The newspaper’s charge was confusing. They wrote that Houdini had attempted to bribe one police officer to help with an escape and actually bribed another police employee to get him out of a different predicament. Both bribes were alleged by the same person, a patrolman named Werner Graff, who would become Houdini’s favorite enemy.
Graff was perfectly suited for the role of cartoonish villain in Houdini’s story. Graff, a humorless man who never seemed able to read a situation, told the paper that he owned a particularly complicated lock and key, and that Houdini had offered 20 marks to borrow it for a demonstration before the police. Graff said Houdini told him exactly how he would perform the trick (hiding the key in his anus) and that “we could both make a lot of money.”
Graff said he refused the money and was so incensed by Houdini’s insolence that days later he took the stage and challenged Houdini to escape from that same lock. According to Graff’s complaint, Houdini pleaded with a second police employee named Lott—“I will be ruined!” Houdini shouted—and bribed him to get a duplicate lock. Houdini then filed through Graff’s lock to escape and switched it with Lott’s duplicate lock for the eyes of the crowd.
To this day, no one knows if Graff’s charges were true (they’re hard even to understand). In his epic biography, Ken Silverman leaned toward Graff’s version because the various methods described—shouting about how he would be ruined if he failed, using a few dollars to convince a police officer to help—sounded very much like Houdini’s style.

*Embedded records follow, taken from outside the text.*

Lemma same_done t m r c : c_wr c = [] -> same (done_or_more t m r) (done_or_more t m (r, c)).
Proof. intros. destruct m as [[]| | |]; by split_and!. Qed.

Lemma same_result t r c : c_wr c = [] -> same (full_result t r) (fwd_result t (r, c)).
Proof.
  intros Hc. unfold full_result, fwd_result. apply same_after; [by apply same_packet|].
  clear t. intros t pkt r' c' Hc'. case_match; [by split_and!|].
  case_match; try by split_and!. repeat case_match; auto using same_done; try by split_and!.
  apply same_after; [by apply same_columns|]. clear t. intros t _ r1 c1 Hc1.
  apply same_after; [by apply same_packet|]. clear t. intros t pkt2 r2 c2 Hc2.
  case_match; auto using same_done.
  apply same_after; [by apply same_rows|]. auto using same_done.
Qed.

Lemma same_loop fuel : forall t r c,
  c_wr c = [] -> same (full_loop fuel t r) (fwd_loop fuel t (r, c)).
Proof.
  induction fuel as [|fuel IH]; intros t r c Hc; simpl; [by split_and!|].
  pose proof (same_result t r c Hc) as (E1 & E2 & E3).
  destruct (full_result t r) as [res r'], (fwd_result t (r, c)) as [res' [r'' c']].
  simpl in *; subst. destruct res as [[]| | |]; auto; by split_and!.
Qed.
End same.

(** ** Responses as the MySQL protocol defines them *)

Definition le64_bytes (z : Z) : bytes :=
  map (fun i => byte_of_Z (Z.shiftr z (8 * i))) [0; 1; 2; 3; 4; 5; 6; 7]%Z.

(** The shortest length-encoded integer. *)
Definition lenenc (n : Z) : bytes :=
  if (n <? 251)%Z then [byte_of_Z n]
  else if (n <? 2 ^ 16)%Z then Byte.xfc :: le16_bytes n
  else if (n <? 2 ^ 24)%Z then Byte.xfd :: le24_bytes n
  else Byte.xfe :: le64_bytes n.

Definition ok_payload (affected last_id status warnings : Z) (info : bytes) : bytes :=
  Byte.x00 :: lenenc affected ++ lenenc last_id ++ le16_bytes status ++ le16_bytes warnings ++ info.
Definition eof_payload (warnings status : Z) : bytes :=
  Byte.xfe :: le16_bytes warnings ++ le16_bytes status.
Definition err_payload (rest : bytes) : bytes := Byte.xff :: rest.

(** SERVER_MORE_RESULTS_EXISTS is bit 3 of the status flags. *)
Definition more_flag (status : Z) : bool := Z.testbit status 3.

(** A row: not an EOF packet, which the protocol tells from a row by its size. *)
Definition row_packet (p : bytes) : Prop :=
  exists seq payload, p = mk_packet seq payload /\ (Z.of_nat (length payload) < 2 ^ 24)%Z /\
    (head payload <> Some Byte.xfe \/ 9 <= length payload).

Definition u16 (z : Z) : Prop := (0 <= z < 2 ^ 16)%Z.
Definition u64 (z : Z) : Prop := (0 <= z < 2 ^ 64)%Z.

Inductive mysql_response : list bytes -> Prop :=
  | resp_ok seq a l st w info :
      u64 a -> u64 l -> u16 st -> more_flag st = false ->
      mysql_response [mk_packet seq (ok_payload a l st w info)]
  | resp_ok_more seq a l st w info ps :
      u64 a -> u64 l -> u16 st -> more_flag st = true -> mysql_response ps ->
      mysql_response (mk_packet seq (ok_payload a l st w info) :: ps)
  | resp_err seq rest : mysql_response [mk_packet seq (err_payload rest)]
  | resp_infile seq name : mysql_response [mk_packet seq (Byte.xfb :: name)]
  | resp_eof seq w st :
      u16 st -> more_flag st = false -> mysql_response [mk_packet seq (eof_payload w st)]
  | resp_rows seq n defs seq1 w1 st1 rows seq2 w2 st2 :
      (1 <= n < 2 ^ 24)%Z -> Z.of_nat (length defs) = n -> Forall row_packet rows ->
      u16 st2 -> more_flag st2 = false ->
      mysql_response (mk_packet seq (lenenc n) :: defs ++ mk_packet seq1 (eof_payload w1 st1)
                      :: rows ++ [mk_packet seq2 (eof_payload w2 st2)])
  | resp_rows_more seq n defs seq1 w1 st1 rows seq2 w2 st2 ps :
      (1 <= n < 2 ^ 24)%Z -> Z.of_nat (length defs) = n -> Forall row_packet rows ->
      u16 st2 -> more_flag st2 = true -> mysql_response ps ->
      mysql_response (mk_packet seq (lenenc n) :: defs ++ mk_packet seq1 (eof_payload w1 st1)
                      :: rows ++ mk_packet seq2 (eof_payload w2 st2) :: ps).

Section lenenc_lemmas.
Local Open Scope Z_scope.

(** One base-256 digit. *)
Lemma digit z k : 0 <= k -> z / 2 ^ k = (z / 2 ^ k) mod 256 + 256 * (z / 2 ^ (k + 8)).
Proof.
  intros Hk. rewrite Z.pow_add_r, <- Z.div_div by (try apply Z.pow_pos_nonneg; lia).
  pose proof (Z.div_mod (z / 2 ^ k) 256). change (2 ^ 8) with 256. lia.
Qed.

Lemma le64_val z :
  0 <= z < 2 ^ 64 ->
  z = z mod 256 + (z / 2 ^ 8) mod 256 * 2 ^ 8 + (z / 2 ^ 16) mod 256 * 2 ^ 16
    + (z / 2 ^ 24) mod 256 * 2 ^ 24 + (z / 2 ^ 32) mod 256 * 2 ^ 32
    + (z / 2 ^ 40) mod 256 * 2 ^ 40 + (z / 2 ^ 48) mod 256 * 2 ^ 48
    + (z / 2 ^ 56) mod 256 * 2 ^ 56.
Proof.
  intros Hz. pose proof (digit z 0 ltac:(lia)). pose proof (digit z 8 ltac:(lia)).
  pose proof (digit z 16 ltac:(lia)). pose proof (digit z 24 ltac:(lia)).
  pose proof (digit z 32 ltac:(lia)). pose proof (digit z 40 ltac:(lia)).
  pose proof (digit z 48 ltac:(lia)). pose proof (digit z 56 ltac:(lia)).
  assert (z / 2 ^ (56 + 8) = 0) by (apply Z.div_small; lia).
  change (2 ^ 0) with 1 in *. rewrite Z.div_1_r in *. cbn [Z.add] in *.
  change (0 + 8) with 8 in *. change (8 + 8) with 16 in *. change (16 + 8) with 24 in *.
  change (24 + 8) with 32 in *. change (32 + 8) with 40 in *. change (40 + 8) with 48 in *.
  change (48 + 8) with 56 in *. lia.
Qed.

Lemma lor_byte_range a b k k' :
  k' = k + 8 -> 0 <= k -> 0 <= a < 2 ^ k -> 0 <= b < 256 -> 0 <= Z.lor a (Z.shiftl b k) < 2 ^ k'.
Proof. intros -> Hk Ha Hb. rewrite lor_shiftl_add, Z.pow_add_r by lia. nia. Qed.

Lemma readLengthEncodedInt_lenenc n rest :
  u64 n -> readLengthEncodedInt (lenenc n ++ rest) = n.
Proof.
  unfold u64. intros Hn. unfold lenenc.
  destruct (Z.ltb_spec n 251).
  { simpl. rewrite u8_byte_of_Z, Z.mod_small by lia.
    destruct (Z.eqb_spec n 0xFC), (Z.eqb_spec n 0xFD), (Z.eqb_spec n 0xFE); lia. }
  destruct (Z.ltb_spec n (2 ^ 16)); [apply le16_le16_bytes; lia|].
  destruct (Z.ltb_spec n (2 ^ 24)); [apply le24_le24_bytes; lia|].
  cbn -[Z.lor Z.shiftl Z.shiftr Z.mul byte_of_Z].
  rewrite !lor_shiftl_add;
    try lia; repeat (apply lor_byte_range; [lia..| |apply u8_range]); try apply u8_range.
  rewrite !u8_byte_of_Z, !Z.shiftr_div_pow2 by lia. rewrite (le64_val n) at 9 by lia.
  change (8 * 0) with 0. rewrite Z.div_1_r. done.
Qed.

Lemma lenencIntSize_lenenc n rest :
  u64 n -> lenencIntSize (lenenc n ++ rest) = Z.of_nat (length (lenenc n)).
Proof.
  unfold u64. intros Hn. unfold lenenc.
  destruct (Z.ltb_spec n 251); [|by repeat case_match].
  simpl. rewrite u8_byte_of_Z, Z.mod_small by lia.
  destruct (Z.eqb_spec n 0xFC), (Z.eqb_spec n 0xFD), (Z.eqb_spec n 0xFE); lia.
Qed.

Lemma length_lenenc n : (1 <= length (lenenc n) <= 9)%nat.
Proof. unfold lenenc. repeat case_match; simpl; lia. Qed.

Lemma has_more_flag st :
  u16 st -> has_more (byte_of_Z st) (byte_of_Z (Z.shiftr st 8)) = more_flag st.
Proof.
  unfold u16. intros Hs. unfold has_more, more_flag, serverMoreResultsExist.
  rewrite le16_le16_bytes by done. destruct (Z.testbit st 3) eqn:E.
  - apply negb_true_iff, Z.eqb_neq. intros E0.
    assert (Z.testbit (Z.land st 8) 3 = true) by (rewrite Z.land_spec, E; done).
    rewrite E0 in *. done.
  - apply negb_false_iff, Z.eqb_eq. apply Z.bits_inj'. intros n Hn.
    rewrite Z.land_spec, Z.bits_0. change 8 with (2 ^ 3). rewrite Z.pow2_bits_eqb by lia.
    destruct (Z.eqb_spec 3 n) as [<-|]; [by rewrite E|apply andb_false_r].
Qed.
End lenenc_lemmas.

“Yes, more likely than no,” he concluded.
This all went to trial, where Houdini, of course, told an entirely different story. He fully denied the initial bribe and said that Graff made up the whole thing. As for the incident on stage, Houdini’s denial was shakier. He admitted breaking Graff’s lock but said it was because Graff sneakily had given him a busted lock that could not be opened. In one of the more dramatic moments of the trial, Houdini emotionally recounted how Bess had seen Graff switch the locks and then shouted out, “This officer is a common liar! He has changed the locks!” Houdini was fined three marks for publicly insulting an officer, but it was well worth it. Graff’s credibility was in tatters.
Whoever was right, whoever was lying, Houdini easily won. In what must be one of the stranger moments in judicial record, the judge asked Houdini how he could get out of Graff’s lock without using a pick. Houdini took the lock (which Graff had been forced to bring to court) and banged the bolt against a metal plate he kept hidden below his knee. In time, the mechanism weakened, and the lock opened. Houdini then gave the judge a private show as he picked his way through various locks and chains.
“I knew in order to win my lawsuit, I would have to open any lock that was placed before me,” he later wrote. The judge ordered Graff to pay 200 marks and the newspaper to pay 50.
Graff couldn’t see that he was defeated. He appealed the case to a higher court and lost. He appealed a second time and lost again. In one of the trials, Houdini was he asked to open a safe, and this turned out to be easy because the judge forgot to lock it. Good fortune was on his side throughout.
Graff was ordered to pay all court costs, which included travel expenses for the numerous witnesses Houdini had brought to speak on his behalf. For the rest of his life, Houdini used a fake but real-sounding “newspaper account” in his publicity material:
In the highest court, Police Officer Werner Graff was found guilty of slandering Houdini, heavily fined, he must pay all costs and insert an advertisement in all of the Cologne newspapers, proclaiming his punishment, at the same time “IN THE NAME OF THE KING” openly apologize to Houdini for insulting him. This open apology is the severest punishment that can be given to a royal official, and as the lawsuit has been running over a year, the costs will run into thousands of dollars.
All of this was exaggerated in typical Houdini style, but the victory was real. Houdini sometimes would say that defeating Werner Graff was “the greatest thing I ever did in my life.”